• _Work task_
Read the data below. Every line holding the string "bactsig" must be copied.

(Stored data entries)
(* ===== verification/NodeData.v ===== *)
(** * Dependencies of nodes ([SCons/Node/__init__.py]): data

    The attributes of [Node], [BuildInfoBase] and of [SCons/Executor.py]'s
    executors, the store that holds the objects, and the methods of [Node] that
    change the lists of children without scanning. *)

From S2P Require Import Prelude Errors NodeState PyStr Util.
Open Scope nat_scope.

(** Actions, scanners, executors and signature objects are compared by
    identity. *)
Definition action : Type := nat.
Definition scanner : Type := nat.
Definition eid : Type := nat.
Definition ninfo : Type := nat.

(** The types of other components: construction environments
    ([Environment.py]), search paths, and the signature information read back
    from a [.sconsign] file. *)
Class DepTypes := {
  env : Type;
  path : Type;
  pinfo : Type
}.

(** [class BuildInfoBase]; the signatures are the [NodeInfo] objects of the
    running build, or those read back from the last one. *)
Record build_info (S : Type) := BuildInfo {
  bsources : list nid;
  bsourcesigs : list S;
  bdepends : list nid;
  bdependsigs : list S;
  bimplicit : list nid;
  bimplicitsigs : list S;
  bact : option string;
  bactsig : option string
}.
Arguments BuildInfo {S}.
Arguments bsources {S}.
Arguments bsourcesigs {S}.
Arguments bdepends {S}.
Arguments bdependsigs {S}.
Arguments bimplicit {S}.
Arguments bimplicitsigs {S}.
Arguments bact {S}.
Arguments bactsig {S}.

Section data.
Context `{DepTypes}.

(** What a node reads of its builder ([Builder.py]). *)
Record builder := Builder {
  bd_action : action;
  bd_env : option env;
  bd_overrides : gmap string string;
  bd_target_scanner : option scanner;
  bd_source_scanner : option scanner
}.

Record dnode := DNode {
  sources : list nid;
  sources_set : gset nid;
  specific_sources : bool;
  depends : list nid;
  depends_set : gset nid;
  ignore : list nid;
  ignore_set : gset nid;
  prerequisites : UniqueList nid;
  implicit : option (list nid);
  implicit_set : gset nid;
  n_waiting_parents : gset nid;
  n_env : option env;
  n_state : nstate;
  always_build : bool;
  side_effect : bool;
  n_side_effects : list nid;
  linked : bool;
  n_builder : option builder;
  n_executor : option eid;
  memo_build_env : option env;
  memo_children : option (list nid);
  n_binfo : option (build_info ninfo);
  n_ninfo : option ninfo
}.

(** [Node.__init__] *)
Definition dnode_init : dnode :=
  DNode [] ∅ false [] ∅ [] ∅ (ul_init []) None ∅ ∅ None no_state false false []
    false None None None None None None.

(** [class Batch] *)
Record batch := Batch { b_targets : list nid; b_sources : list nid }.

(** A memoised list of sources: the list object of a batch, which
    [add_sources] extends in place, or a list of its own. *)
Inductive memo_list := BatchSources (i : nat) | OwnList (l : list nid).

(** [class Executor], the same after [nullify], and [class Null]. *)
Inductive ex_kind := ExReal | ExNullified | ExNull.

Record executor := Executor {
  ex_kind_of : ex_kind;
  action_list : list action;
  pre_actions : list action;
  post_actions : list action;
  ex_env : option env;
  overridelist : list (gmap string string);
  batches : list batch;
  ex_memo_env : option env;
  ex_memo_contents : option string;
  ex_memo_unignored : gmap (option nid * list nid) memo_list
}.

(** [Null.__init__] *)
Definition Null_init (targets : list nid) : executor :=
  Executor ExNull [] [] [] None [] [Batch targets []] None None ∅.

(** [Executor.__init__], the action being an [Action] object. *)
Definition Executor_init (act : action) (e : option env)
    (overrides : list (gmap string string)) (targets srcs : list nid) : executor :=
  Executor ExReal [act] [] [] e overrides
    (if decide (targets ≠ [] ∨ srcs ≠ []) then [Batch targets srcs] else [])
    None None ∅.

(** The objects: nodes, executors, and the next fresh identity. *)
Record dstore := DStore {
  d_nodes : gmap nid dnode;
  d_execs : gmap eid executor;
  d_next : nat
}.

Definition node_of (s : dstore) (n : nid) : dnode := default dnode_init (d_nodes s !! n).
Definition exec_of (s : dstore) (e : eid) : executor :=
  default (Null_init []) (d_execs s !! e).

Definition upd_node (n : nid) (f : dnode → dnode) (s : dstore) : dstore :=
  DStore (<[n := f (node_of s n)]> (d_nodes s)) (d_execs s) (d_next s).
Definition upd_exec (e : eid) (f : executor → executor) (s : dstore) : dstore :=
  DStore (d_nodes s) (<[e := f (exec_of s e)]> (d_execs s)) (d_next s).

(** Assignments to attributes. *)
Definition with_sources l ls (d : dnode) : dnode :=
  let '(DNode _ _ ss dp ds ig igs pq im ims wp en st ab se ses lk bd ex me mc bi ni) := d in
  DNode l ls ss dp ds ig igs pq im ims wp en st ab se ses lk bd ex me mc bi ni.
Definition with_specific b (d : dnode) : dnode :=
  let '(DNode so sos _ dp ds ig igs pq im ims wp en st ab se ses lk bd ex me mc bi ni) := d in
  DNode so sos b dp ds ig igs pq im ims wp en st ab se ses lk bd ex me mc bi ni.
Definition with_depends l ls (d : dnode) : dnode :=
  let '(DNode so sos ss _ _ ig igs pq im ims wp en st ab se ses lk bd ex me mc bi ni) := d in
  DNode so sos ss l ls ig igs pq im ims wp en st ab se ses lk bd ex me mc bi ni.
Definition with_ignore l ls (d : dnode) : dnode :=
  let '(DNode so sos ss dp ds _ _ pq im ims wp en st ab se ses lk bd ex me mc bi ni) := d in
  DNode so sos ss dp ds l ls pq im ims wp en st ab se ses lk bd ex me mc bi ni.
Definition with_prerequisites u (d : dnode) : dnode :=
  let '(DNode so sos ss dp ds ig igs _ im ims wp en st ab se ses lk bd ex me mc bi ni) := d in
  DNode so sos ss dp ds ig igs u im ims wp en st ab se ses lk bd ex me mc bi ni.
Definition with_implicit o ls (d : dnode) : dnode :=
  let '(DNode so sos ss dp ds ig igs pq _ _ wp en st ab se ses lk bd ex me mc bi ni) := d in
  DNode so sos ss dp ds ig igs pq o ls wp en st ab se ses lk bd ex me mc bi ni.
Definition with_builder b (d : dnode) : dnode :=
  let '(DNode so sos ss dp ds ig igs pq im ims wp en st ab se ses lk _ ex me mc bi ni) := d in
  DNode so sos ss dp ds ig igs pq im ims wp en st ab se ses lk b ex me mc bi ni.
Definition with_executor e (d : dnode) : dnode :=
  let '(DNode so sos ss dp ds ig igs pq im ims wp en st ab se ses lk bd _ me mc bi ni) := d in
  DNode so sos ss dp ds ig igs pq im ims wp en st ab se ses lk bd e me mc bi ni.
Definition with_memo me mc (d : dnode) : dnode :=
  let '(DNode so sos ss dp ds ig igs pq im ims wp en st ab se ses lk bd ex _ _ bi ni) := d in
  DNode so sos ss dp ds ig igs pq im ims wp en st ab se ses lk bd ex me mc bi ni.
Definition with_binfo o (d : dnode) : dnode :=
  let '(DNode so sos ss dp ds ig igs pq im ims wp en st ab se ses lk bd ex me mc _ ni) := d in
  DNode so sos ss dp ds ig igs pq im ims wp en st ab se ses lk bd ex me mc o ni.
Definition with_ninfo o (d : dnode) : dnode :=
  let '(DNode so sos ss dp ds ig igs pq im ims wp en st ab se ses lk bd ex me mc bi _) := d in
  DNode so sos ss dp ds ig igs pq im ims wp en st ab se ses lk bd ex me mc bi o.

Definition with_ex_memo me mc mu (x : executor) : executor :=
  Executor (ex_kind_of x) (action_list x) (pre_actions x) (post_actions x)
    (ex_env x) (overridelist x) (batches x) me mc mu.

(** ** Methods of [Node] *)

(** [Executor.cleanup]; that of [Null] does nothing. *)
Definition Executor_cleanup (e : eid) (s : dstore) : dstore :=
  match ex_kind_of (exec_of s e) with
  | ExNull => s
  | _ => upd_exec e (with_ex_memo None None ∅) s
  end.

Definition executor_cleanup (n : nid) (s : dstore) : dstore :=
  match n_executor (node_of s n) with
  | None => s
  | Some e => Executor_cleanup e s
  end.

Definition reset_executor (n : nid) : dstore → dstore := upd_node n (with_executor None).
Definition set_executor (n : nid) (e : eid) : dstore → dstore :=
  upd_node n (with_executor (Some e)).

Definition builder_set (n : nid) (b : option builder) : dstore → dstore :=
  upd_node n (λ d, with_executor None (with_builder b d)).

Definition has_builder (s : dstore) (n : nid) : bool :=
  match n_builder (node_of s n) with Some _ => true | None => false end.

Definition is_derived (s : dstore) (n : nid) : bool :=
  has_builder s n || side_effect (node_of s n).

Definition clear_memoized_values (n : nid) : dstore → dstore :=
  upd_node n (with_memo None None).

Definition children_reset (n : nid) (s : dstore) : dstore :=
  executor_cleanup n (clear_memoized_values n s).

(** [get_executor], with [create=1]: the executor, made if there is none. *)
Definition get_executor (n : nid) (s : dstore) : dstore * eid :=
  let d := node_of s n in
  match n_executor d with
  | Some e => (s, e)
  | None =>
      let x := match n_builder d with
               | None => Null_init [n]
               | Some b =>
                   Executor_init (bd_action b)
                     (match n_env d with Some v => Some v | None => bd_env b end)
                     [bd_overrides b] [n] (sources d)
               end in
      let e := d_next s in
      (upd_node n (with_executor (Some e))
         (DStore (d_nodes s) (<[e := x]> (d_execs s)) (S e)), e)
  end.

(** [_add_child]: the loop over [child]; the list, its set, and [added]. *)
Definition add_child (collection : list nid) (set : gset nid) (child : list nid)
    : list nid * gset nid * bool :=
  foldl (λ '(collection, set, added) c,
    if decide (c ∈ set) then (collection, set, added)
    else (collection ++ [c], {[c]} ∪ set, true)) (collection, set, false) child.

Definition reset_if (added : bool) (n : nid) (s : dstore) : dstore :=
  if added then children_reset n s else s.

Definition add_dependency (n : nid) (depend : list nid) (s : dstore) : dstore :=
  let d := node_of s n in
  let '(l, ls, added) := add_child (depends d) (depends_set d) depend in
  reset_if added n (upd_node n (with_depends l ls) s).

Definition add_ignore (n : nid) (depend : list nid) (s : dstore) : dstore :=
  let d := node_of s n in
  let '(l, ls, added) := add_child (ignore d) (ignore_set d) depend in
  reset_if added n (upd_node n (with_ignore l ls) s).

Definition add_source (n : nid) (source : list nid) (s : dstore) : dstore :=
  let d := node_of s n in
  if specific_sources d then s
  else
    let '(l, ls, added) := add_child (sources d) (sources_set d) source in
    reset_if added n (upd_node n (with_sources l ls) s).

Definition set_specific_source (n : nid) (source : list nid) (s : dstore) : dstore :=
  upd_node n (with_specific true) (add_source n source s).

Definition add_prerequisite (n : nid) (prerequisite : list nid) (s : dstore) : dstore :=
  children_reset n
    (upd_node n (λ d, with_prerequisites (ul_extend (prerequisites d) prerequisite) d) s).

Definition add_to_implicit (n : nid) (deps : list nid) (s : dstore) : dstore :=
  let s := match implicit (node_of s n) with
           | None => children_reset n (upd_node n (with_implicit (Some []) ∅) s)
           | Some _ => s
           end in
  let d := node_of s n in
  let '(l, ls, added) := add_child (default [] (implicit d)) (implicit_set d) deps in
  reset_if added n (upd_node n (with_implicit (Some l) ls) s).

(** The list [_children_get] computes. *)
Definition compute_children (d : dnode) : list nid :=
  let all := sources d ++ depends d ++ default [] (implicit d) in
  if decide (ignore_set d = ∅) then all
  else filter (λ i, i ∉ ignore_set d) all.

Definition children_get (n : nid) (s : dstore) : dstore * list nid :=
  let d := node_of s n in
  match memo_children d with
  | Some c => (s, c)
  | None =>
      let c := compute_children d in
      (upd_node n (with_memo (memo_build_env d) (Some c)) s, c)
  end.

Definition del_binfo (n : nid) : dstore → dstore := upd_node n (with_binfo None).

Definition new_ninfo (s : dstore) : dstore * ninfo :=
  (DStore (d_nodes s) (d_execs s) (S (d_next s)), d_next s).

Definition get_ninfo (n : nid) (s : dstore) : dstore * ninfo :=
  match n_ninfo (node_of s n) with
  | Some i => (s, i)
  | None => let '(s, i) := new_ninfo s in (upd_node n (with_ninfo (Some i)) s, i)
  end.

(** [clear]; the attributes [includes] and [_calculated_sig] it also resets are
    not part of the state. *)
Definition clear (n : nid) (s : dstore) : dstore :=
  let s := clear_memoized_values n (del_binfo n s) in
  let '(s, i) := new_ninfo s in
  executor_cleanup n (upd_node n (with_ninfo (Some i)) s).

(** [built]: the implicit dependencies of the waiting parents are forgotten.
    The order of the set does not matter: the updates are all alike. *)
Definition built (n : nid) (s : dstore) : dstore :=
  clear n (foldl (λ s p, upd_node p (λ d, with_implicit None (implicit_set d) d) s)
             s (elements (n_waiting_parents (node_of s n)))).
End data.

• _Written solution_
  bactsig : option string
Arguments bactsig {S}.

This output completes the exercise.